Problem description: Every line below that contains the word "objects" must be copied.

Provided records:
(* ===== verification/AllocatorMark.v ===== *)
(** * After marking: mark bits, finalizers, empty pages, counts *)
From S2P Require Import Prelude Allocator AllocatorPage AllocatorAlloc AllocatorHeap.

(** ** Counted loops in parts *)
Lemma afor_split {S} (f : Z -> S -> option S) n1 n2 i s : afor f (n1 + n2) i s = s ← afor f n1 i s; afor f n2 (i + Z.of_nat n1) s.
Proof.
  revert i s. induction n1 as [|n1 IH]; intros i s; cbn [afor Nat.add]; [cbn; by rewrite Z.add_0_r|]. destruct (f i s) as [s'|]; [|done]. cbn [mbind option_bind]. rewrite IH. by replace (i + 1 + Z.of_nat n1) with (i + Z.of_nat (Datatypes.S n1)) by lia.
Qed.
Lemma afor_skip {S} (f : Z -> S -> option S) n i s : (forall j, i <= j < i + Z.of_nat n -> f j s = Some s) -> afor f n i s = Some s.
Proof. revert i. induction n as [|n IH]; intros i Hf; cbn [afor]; [done|]. rewrite Hf by lia. cbn [mbind option_bind]. apply IH. intros j Hj. apply Hf. lia. Qed.

(** ** The marks of a page *)
Definition marks_wf (ph : gc_pheader) : Prop := forall b, bmp ph = Some b -> Z.shiftr (max_blocks ph + 7) 3 <= alen b /\ Forall (fun x => 0 <= x < 256) b /\ marks_ok ph b.
Definition with_marks (ph : gc_pheader) (b : list Z) : gc_pheader :=
  Page (base ph) (page_size ph) (Some b) (block_size ph) (block_bits ph) (max_blocks ph) (first_block ph) (free ph) (sizes ph) true.
Lemma with_marks_inv part ph l b : page_inv part ph l -> marks_wf (with_marks ph b) -> page_inv part (with_marks ph b) l.
Proof.
  intros [[Hr Hc Hf Hs _] Hb Hpos Hmax Hbits Hfirst Hsizes Hmarks] Hm. destruct (Hm b eq_refl) as (Hl & Hbytes & Hmo). split; cbn [with_marks block_size page_size max_blocks first_block block_bits sizes need_flush bmp]; try done.
  - split; cbn [with_marks first_block max_blocks free sizes bmp need_flush]; try done. split; [by intros b' [= <-]|done].
  - by intros _ b' [= <-].
Qed.
Lemma before_mark_spec part ps ls bits ps' : Forall2 (page_inv part) ps ls -> before_mark ps bits = Some ps' -> Forall marks_wf ps' ->
  Forall2 (page_inv part) ps' ls /\ Forall2 (fun ph ph' => exists b, ph' = with_marks ph b) ps ps'.
Proof.
  intros Hps. revert bits ps'. induction Hps as [|ph l ps ls Hi Hps IH]; intros bits ps'; cbn [before_mark].
  { intros [= <-] _. done. }
  destruct bits as [|b bits]; [done|]. destruct (before_mark ps bits) as [rest|] eqn:E; [|done]. cbn [mbind option_bind]. intros [= <-] Hm. inversion Hm as [|? ? Hm1 Hm2]; subst.
  destruct (IH bits rest E Hm2) as [H1 H2]. split; constructor; try done; [by apply with_marks_inv|by exists b].
Qed.
(** An object that the new marks keep is live. *)
Lemma marked_live part ph l b o : page_inv part ph l -> o ∈ spans part ph l -> is_marked b ((o.1 - base ph) / block_size ph) = true -> o ∈ spans part (with_marks ph b) l.
Proof.
  intros Hi Ho Hm. apply list_elem_of_fmap in Ho as ([p n] & -> & Ho). pose proof (page_live_in _ _ _ _ Ho) as Hobj. pose proof (pi_pos _ _ _ Hi). unfold span in Hm. cbn [fst snd] in Hm.
  replace (base ph + p * block_size ph - base ph) with (p * block_size ph) in Hm by lia. rewrite Z.div_mul in Hm by lia.
  apply list_elem_of_fmap. exists (p, n). split; [done|]. unfold page_live. cbn [with_marks need_flush bmp]. unfold kept. apply list_elem_of_filter. done.
Qed.

(** ** Empty pages *)
Lemma is_marked_zero b p lo last_ : forallb (fun x => x =? 0) (take (Z.to_nat (last_ - lo)) (drop (Z.to_nat lo) b)) = true -> 0 <= lo <= Z.shiftr p 3 -> Z.shiftr p 3 < last_ -> is_marked b p = false.
Proof.
  intros Hz Hlo Hlast. unfold is_marked, bmp_test. destruct (aget b (Z.shiftr p 3)) as [x|] eqn:E; [|done]. cbn [mbind option_bind]. enough (x = 0) as -> by (by rewrite Z.land_0_l).
  rewrite forallb_forall in Hz. apply Z.eqb_eq, Hz, list_elem_of_In. pose proof (aget_Some_range _ _ _ E). rewrite aget_lookup in E by lia. apply list_elem_of_lookup. exists (Z.to_nat (Z.shiftr p 3 - lo)).
  rewrite lookup_take_lt by lia. rewrite lookup_drop. rewrite <- E. f_equal. lia.
Qed.
Lemma page_empty_spec part ph l : page_inv part ph l -> need_flush ph = true -> exists e, gc_page_is_empty ph = Some e /\ (e = true -> spans part ph l = []).
Proof.
  intros Hi Hn. pose proof Hi as [[Hr Hc _ _ [Hb Hnf]] _ _ _ _ _ _ _]. unfold gc_page_is_empty. destruct (bmp ph) as [b|] eqn:Eb; [|by destruct (Hnf Hn)]. destruct (Hb b eq_refl) as [Hbl _].
  rewrite !shiftr_div in * by lia. change (2 ^ 3) with 8 in *. rewrite aslice_Some by z_div. cbn [mbind option_bind]. eexists. split; [done|]. intros Hz. unfold spans, page_live. rewrite Hn, Eb.
  destruct (kept b (page_objs part l)) as [|[p n] k] eqn:Ek; [done|]. exfalso. assert ((p, n) ∈ kept b (page_objs part l)) as Hin by (rewrite Ek; left). unfold kept in Hin. apply list_elem_of_filter in Hin as [Hm Hin]. cbn in Hm.
  destruct (page_objs_in part ph l p n Hi Hin) as (H1 & H2 & H3). rewrite (is_marked_zero b p _ _ Hz) in Hm; [done| |]; rewrite shiftr_div by lia; change (2 ^ 3) with 8; z_div.
Qed.
Lemma sweep_pages_spec part budget deferred ps ls : Forall2 (page_inv part) ps ls -> (deferred = false -> Forall (fun ph => need_flush ph = true) ps) ->
  forall from retained, 0 <= from -> exists ps' from' retained' ls', sweep_pages deferred part budget ps from retained = Some (ps', from', retained') /\
    Forall2 (page_inv part) ps' ls' /\ list_live part ps' ls' = list_live part ps ls /\ ps' `sublist_of` ps /\ (retained <= budget -> retained <= retained' <= budget) /\
    0 <= from' /\ (from <= alen ps -> from' <= alen ps') /\ (alen ps <= from -> from' - alen ps' = from - alen ps).
Proof.
  induction 1 as [|ph l ps ls Hi Hps IH]; intros Hd from retained Hf; cbn [sweep_pages].
  { exists [], from, retained, []. repeat split; try done; lia. }
  assert (deferred = false -> Forall (fun ph => need_flush ph = true) ps) as Hd' by (intros E; specialize (Hd E); by inversion Hd). specialize (IH Hd'). pose proof (alen_nonneg ps). rewrite alen_cons.
  assert (exists e, (if negb deferred || need_flush ph then gc_page_is_empty ph else Some false) = Some e /\ (e = true -> spans part ph l = [])) as (e & -> & He).
  { destruct (negb deferred || need_flush ph) eqn:E; [|by exists false]. apply (page_empty_spec part ph l Hi). destruct deferred; cbn in E; [done|]. specialize (Hd eq_refl). by inversion Hd. }
  cbn [mbind option_bind].
  (* the page stays *)
  assert (forall r, (retained <= budget -> retained <= r <= budget) -> exists ps' from' retained' ls',
    ('(rest, from, retained) ← sweep_pages deferred part budget ps from r; Some (ph :: rest, from, retained)) = Some (ps', from', retained') /\
    Forall2 (page_inv part) ps' ls' /\ list_live part ps' ls' = list_live part (ph :: ps) (l :: ls) /\ ps' `sublist_of` ph :: ps /\ (retained <= budget -> retained <= retained' <= budget) /\
    0 <= from' /\ (from <= 1 + alen ps -> from' <= alen ps') /\ (1 + alen ps <= from -> from' - alen ps' = from - (1 + alen ps))) as Hkeep.
  { intros r Hr. destruct (IH from r Hf) as (ps' & from' & r' & ls' & -> & Hps' & Hl & Hsub & Hret & H0 & H1 & H2). cbn [mbind option_bind]. exists (ph :: ps'), from', r', (l :: ls'). rewrite alen_cons.
    split; [done|]. split; [by constructor|]. split; [by rewrite !list_live_cons, Hl|]. split; [by constructor|]. repeat split; try lia. }
  destruct e; [|by apply Hkeep; lia]. case_if_bool.
  - apply Hkeep. pose proof (pi_pos _ _ _ Hi). lia.
  - specialize (He eq_refl).
    destruct (IH (if 1 + alen ps <=? from then from - 1 else from) retained) as (ps' & from' & r' & ls' & -> & Hps' & Hl & Hsub & Hret & H0 & H1 & H2); [case_if_bool; lia|].
    exists ps', from', r', ls'. split; [done|]. split; [done|]. split; [by rewrite list_live_cons, He|]. split; [by constructor|]. split; [done|]. split; [done|]. clear -H1 H2. split; intros; case_if_bool; lia.
Qed.
(* ===== verification/AllocatorSound.v ===== *)
(** * The whole allocator: size classes, live memory, collections

    A state is the page lists and the objects the program holds.  A step is an allocation, a
    run taken for a thread's buffer, or the phases of a collection of the stopped world:
    marking (after which the program holds some of the marked objects), finalizers, giving
    empty pages back, giving back the pages of a retired owner. *)
From S2P Require Import Prelude Allocator AllocatorPage AllocatorAlloc AllocatorHeap AllocatorMark.

(** ** Size classes *)
Definition class_ok (size : Z) (finalizer : bool) (c : size_class) : Prop :=
  match c with
  | Large sz => GC_LARGE_BLOCK < size + GC_ALIGN /\ size <= sz <= INT_MAX /\ GC_LARGE_BLOCK <= sz /\ sz mod GC_PAGE_SIZE = 0
  | Fixed part sz => finalizer = false /\ 0 <= part < GC_FIXED_PARTS /\ aget GC_SIZES part = Some sz /\ size <= sz < size + GC_ALIGN
  | Var part sz => var_part part = true /\ exists block n, aget GC_SIZES part = Some block /\ sz = n * block /\ 1 <= n <= 254 /\ size <= sz < size + GC_ALIGN + block
  | NoClass => False
  end.
Lemma round_up k x : 0 <= k -> exists q, x + Z.land (- x) (2 ^ k - 1) = q * 2 ^ k /\ x <= x + Z.land (- x) (2 ^ k - 1) < x + 2 ^ k.
Proof.
  intros Hk. pose proof (Z.pow_pos_nonneg 2 k ltac:(lia) Hk) as Hp.
  assert (Z.land (- x) (2 ^ k - 1) = (- x) mod 2 ^ k) as -> by (rewrite <- Z.land_ones, Z.ones_equiv by lia; f_equal; lia).
  pose proof (Z.mod_pos_bound (- x) (2 ^ k) Hp). pose proof (Z.div_mod (- x) (2 ^ k) ltac:(lia)). exists (- (- x / 2 ^ k)). split; lia.
Qed.
Lemma var_class_ok size : 0 < size < GC_LARGE_BLOCK -> exists part sz block n, var_class size = Some (Var part sz) /\ var_part part = true /\ aget GC_SIZES part = Some block /\ sz = n * block /\ 1 <= n <= 254 /\ size <= sz < size + block.
Proof.
  change GC_LARGE_BLOCK with 1048576. intros Hs.
  assert (forall k block, block = 2 ^ k -> 0 <= k -> size + Z.land (- size) (block - 1) < block * 255 -> exists n, size + Z.land (- size) (block - 1) = n * block /\ 1 <= n <= 254 /\ size <= n * block < size + block) as Hround.
  { intros k block -> Hk Hq. destruct (round_up k size Hk) as (n & E & Hb). rewrite E in *. pose proof (Z.pow_pos_nonneg 2 k ltac:(lia) Hk). exists n. split; [done|]. split; [nia|done]. }
  unfold var_class. set (q5 := size + Z.land (- size) (8 - 1)). set (q6 := size + Z.land (- size) (64 - 1)). set (q7 := size + Z.land (- size) (8192 - 1)).
  cbn [loop]. change (GC_FIXED_PARTS <? GC_PARTITIONS) with true. cbn iota. change (aget GC_SIZES GC_FIXED_PARTS) with (Some 8). cbn [mbind option_bind]. cbv zeta. fold q5.
  destruct (Z.ltb_spec q5 (8 * 255)) as [H5|_].
  { destruct (Hround 3 8 eq_refl ltac:(lia) H5) as (n & E & Hn). fold q5 in E. exists GC_FIXED_PARTS, q5, 8, n. do 3 (split; [done|]). lia. }
  change (GC_FIXED_PARTS + 1) with 6. change (6 <? GC_PARTITIONS) with true. cbn iota. change (aget GC_SIZES 6) with (Some 64). cbn [mbind option_bind]. cbv zeta. fold q6.
  destruct (Z.ltb_spec q6 (64 * 255)) as [H6|_].
  { destruct (Hround 6 64 eq_refl ltac:(lia) H6) as (n & E & Hn). fold q6 in E. exists 6, q6, 64, n. do 3 (split; [done|]). lia. }
  change (6 + 1) with 7. change (7 <? GC_PARTITIONS) with true. cbn iota. change (aget GC_SIZES 7) with (Some 8192). cbn [mbind option_bind]. cbv zeta. fold q7.
  destruct (round_up 13 size ltac:(lia)) as (m & Em & Hm). change (2 ^ 13) with 8192 in *. fold q7 in Em, Hm.
  destruct (Z.ltb_spec q7 (8192 * 255)) as [H7|]; [|lia].
  destruct (Hround 13 8192 eq_refl ltac:(lia) H7) as (n & E & Hn). fold q7 in E. exists 7, q7, 8192, n. do 3 (split; [done|]). lia.
Qed.
Lemma class_of_ok size finalizer : 0 < size <= INT_MAX - 65543 -> exists c, class_of size finalizer = Some c /\ class_ok size finalizer c.
Proof.
  intros Hs. unfold class_of. destruct (round_up 3 size ltac:(lia)) as (m & Em & Hm). change (2 ^ 3) with 8 in *. change GC_ALIGN with 8 in *. set (sz := size + Z.land (- size) (8 - 1)) in *. clearbody sz.
  unfold INT_MAX in Hs. rewrite int_of_Some by (unfold in_i32, INT_MIN, INT_MAX; lia). cbn [mbind option_bind].
  change GC_LARGE_BLOCK with 1048576. destruct (Z.geb_spec sz 1048576) as [Hl|Hl].
  - destruct (round_up 16 sz ltac:(lia)) as (k & Ek & Hk). change (2 ^ 16) with 65536 in *. change GC_PAGE_SIZE with 65536 in *. rewrite Ek. rewrite int_of_Some by (unfold in_i32, INT_MIN, INT_MAX; lia). cbn [mbind option_bind].
    eexists. split; [done|]. unfold class_ok, INT_MAX. change GC_LARGE_BLOCK with 1048576. change GC_PAGE_SIZE with 65536. change GC_ALIGN with 8. split; [lia|]. split; [lia|]. split; [lia|]. apply Z.mod_mul. lia.
  - change (aget GC_SIZES (GC_FIXED_PARTS - 1)) with (Some 40). cbn [mbind option_bind]. destruct (_ && _) eqn:E; zbool.
    + change GC_ALIGN_BITS with 3. rewrite shiftr_div by lia. change (2 ^ 3) with 8. assert (sz / 8 = m) as -> by (rewrite Em; apply Z.div_mul; lia).
      assert (aget GC_SIZES (m - 1) = Some sz) as Hget. { rewrite Em. assert (m = 1 \/ m = 2 \/ m = 3 \/ m = 4 \/ m = 5) as [->|[->|[->|[->| ->]]]] by lia; reflexivity. }
      rewrite Hget. cbn [mbind option_bind]. eexists. split; [done|]. split; [by destruct finalizer|]. split; [change GC_FIXED_PARTS with 5; lia|]. change GC_ALIGN with 8. split; [done|lia].
    + destruct (var_class_ok sz) as (part & q & block & n & -> & Hv & Hb & Hq & Hn & Hr); [change GC_LARGE_BLOCK with 1048576; lia|]. eexists. split; [done|]. split; [done|]. exists block, n. change GC_ALIGN with 8. repeat split; try done; lia.
Qed.
(** ** Histories *)
Inductive map_step : page_map -> page_map -> Prop :=
  | map_alloc s fresh bases size h s' : 0 < size -> size mod GC_CHUNK = 0 -> Forall (fun b => 0 <= b /\ b mod GC_CHUNK = 0) bases -> fresh_ok s fresh -> gc_alloc_page fresh bases size s = Some (h, s') -> map_step s s'
  | map_release s h s' : gc_free_page h s = Some s' -> map_step s s'.
Definition empty_map : page_map := PageMap ∅ [] ∅.
Lemma empty_map_ok : map_ok empty_map.
Proof.
  split; cbn.
  - intros sl h. unfold at_slot. rewrite lookup_empty. split; [done|]. intros (bs & E & _). by rewrite lookup_empty in E.
  - apply map_Forall_empty.
  - split; [constructor|]. intros h Hh. by apply not_elem_of_nil in Hh.
Qed.
Lemma map_step_ok s s' : map_step s s' -> map_ok s -> map_ok s'.
Proof.
  intros [s0 fresh bases size h s1 H0 Hm Hb Hf E|s0 h s1 E] Hok.
  - pose proof (gc_alloc_page_spec fresh bases size H0 Hm Hb s0 Hok Hf) as H. rewrite E in H. by destruct H.
  - unfold gc_free_page in E. destruct (pages s0 !! h) as [bs|] eqn:Eh; [|done]. destruct (gc_free_page_spec s0 h bs Hok Eh) as (m & Hfree & Hok'). unfold gc_free_page in Hfree. rewrite Eh in Hfree. rewrite E in Hfree. by injection Hfree as ->.
Qed.
Lemma map_reachable_ok s : rtc map_step empty_map s -> map_ok s.
Proof.
  intros H. cut (forall a b, rtc map_step a b -> map_ok a -> map_ok b); [intros Hc; apply (Hc _ _ H), empty_map_ok|]. induction 1 as [|a b c Hab _ IH]; [done|]. intros Ha. by apply IH, (map_step_ok a).
Qed.
(** C39. The page map finds the page of any address.  After any history of pages allocated and
    freed, whatever addresses the system gives for them, an address is looked up to a page
    exactly when it is inside that page, pages do not share memory, every page can be freed,
    and an allocation fails only if every address offered collides with a page. *)
Theorem page_map_finds s : rtc map_step empty_map s ->
  (forall p h, 0 <= p -> hl_gc_get_page s p = Some h <-> exists base size, pages s !! h = Some (base, size) /\ base <= p < base + size) /\
  (forall h1 h2 b1 s1 b2 s2 p, pages s !! h1 = Some (b1, s1) -> pages s !! h2 = Some (b2, s2) -> b1 <= p < b1 + s1 -> b2 <= p < b2 + s2 -> h1 = h2) /\
  (forall h, is_Some (pages s !! h) -> is_Some (gc_free_page h s)) /\
  (forall fresh bases size, 0 < size -> size mod GC_CHUNK = 0 -> Forall (fun b => 0 <= b /\ b mod GC_CHUNK = 0) bases -> fresh_ok s fresh -> gc_alloc_page fresh bases size s = None -> Forall (fun b => gc_will_collide (levels s) b size = true) bases).
Proof.
  intros Hs. pose proof (map_reachable_ok s Hs) as Hok. split; [|split; [|split]].
  - intros p h Hp. by apply hl_gc_get_page_spec.
  - intros h1 h2 b1 s1 b2 s2 p. by apply map_pages_apart.
  - intros h [bs Hb]. destruct (gc_free_page_spec s h bs Hok Hb) as (m & -> & _). by eexists.
  - intros fresh bases size H0 Hm Hb Hf E. pose proof (gc_alloc_page_spec fresh bases size H0 Hm Hb s Hok Hf) as H. by rewrite E in H.
Qed.
(** Two pages; the first address offered for the second has the hash of the first page. *)
Definition ex_fresh (a : Z) (k : nat) (i : Z) : Z := a + i.
Definition ex_base1 : Z := 0x7F0012340000.
Definition ex_base2 : Z := 0x7F4202340000.
Definition ex_base3 : Z := 0x7F0012380000.
Definition alloc_in (fresh : nat -> Z -> Z) (bases : list Z) (size : Z) (s : page_map) : page_map := match gc_alloc_page fresh bases size s with Some (_, s) => s | None => s end.
Definition ex_map1 : page_map := alloc_in (ex_fresh 1000) [ex_base1] 0x20000 empty_map.
Definition ex_map2 : page_map := alloc_in (ex_fresh 2000) [ex_base2; ex_base3] 0x10000 ex_map1.
Lemma ex_fresh_ok a s : Forall (fun h => h < a) (map fst (map_to_list (pages s))) -> fresh_ok s (ex_fresh a).
Proof.
  intros Hs k. assert (chunk_headers (ex_fresh a k) = (fun i => a + i) <$> seqZ 0 99) as -> by done. split.
  - apply NoDup_fmap_2; [intros x y E; lia|apply NoDup_seqZ].
  - intros h Hh. apply list_elem_of_fmap in Hh as (i & -> & Hi). apply elem_of_seqZ in Hi. destruct (pages s !! (a + i)) as [bs|] eqn:E; [|done]. exfalso. rewrite Forall_forall in Hs. assert (a + i < a); [|lia]. apply Hs. apply list_elem_of_fmap. exists (a + i, bs). split; [done|]. by apply elem_of_map_to_list.
Qed.
Lemma ex_map_reachable : rtc map_step empty_map ex_map2.
Proof.
  eapply rtc_l; [|eapply rtc_l; [|apply rtc_refl]].
  - apply (map_alloc _ (ex_fresh 1000) [ex_base1] 0x20000 1000 ex_map1); [done|done|by repeat constructor|apply ex_fresh_ok; vm_compute; constructor|vm_compute; reflexivity].
  - apply (map_alloc _ (ex_fresh 2000) [ex_base2; ex_base3] 0x10000 1002 ex_map2); [done|done|by repeat constructor|apply ex_fresh_ok; vm_compute; by repeat constructor|vm_compute; reflexivity].
Qed.
Theorem page_map_finds_witness : rtc map_step empty_map ex_map2 /\ map_to_list (pages ex_map2) = [(1002, (ex_base3, 0x10000)); (1000, (ex_base1, 0x20000))] /\ gc_hash ex_base2 = gc_hash ex_base1 /\
  hl_gc_get_page ex_map2 (ex_base1 + 0x10008) = Some 1000 /\ hl_gc_get_page ex_map2 ex_base2 = None /\
  (hl_gc_get_page ex_map2 ex_base3 = Some 1002 <-> exists base size, pages ex_map2 !! 1002 = Some (base, size) /\ base <= ex_base3 < base + size).
Proof.
  split; [exact ex_map_reachable|]. split; [vm_compute; reflexivity|]. split; [vm_compute; reflexivity|]. split; [vm_compute; reflexivity|]. split; [vm_compute; reflexivity|].
  apply (proj1 (page_map_finds ex_map2 ex_map_reachable)). unfold ex_base3. lia.
Defined.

Exercise result:
    A state is the page lists and the objects the program holds.  A step is an allocation, a
    marking (after which the program holds some of the marked objects), finalizers, giving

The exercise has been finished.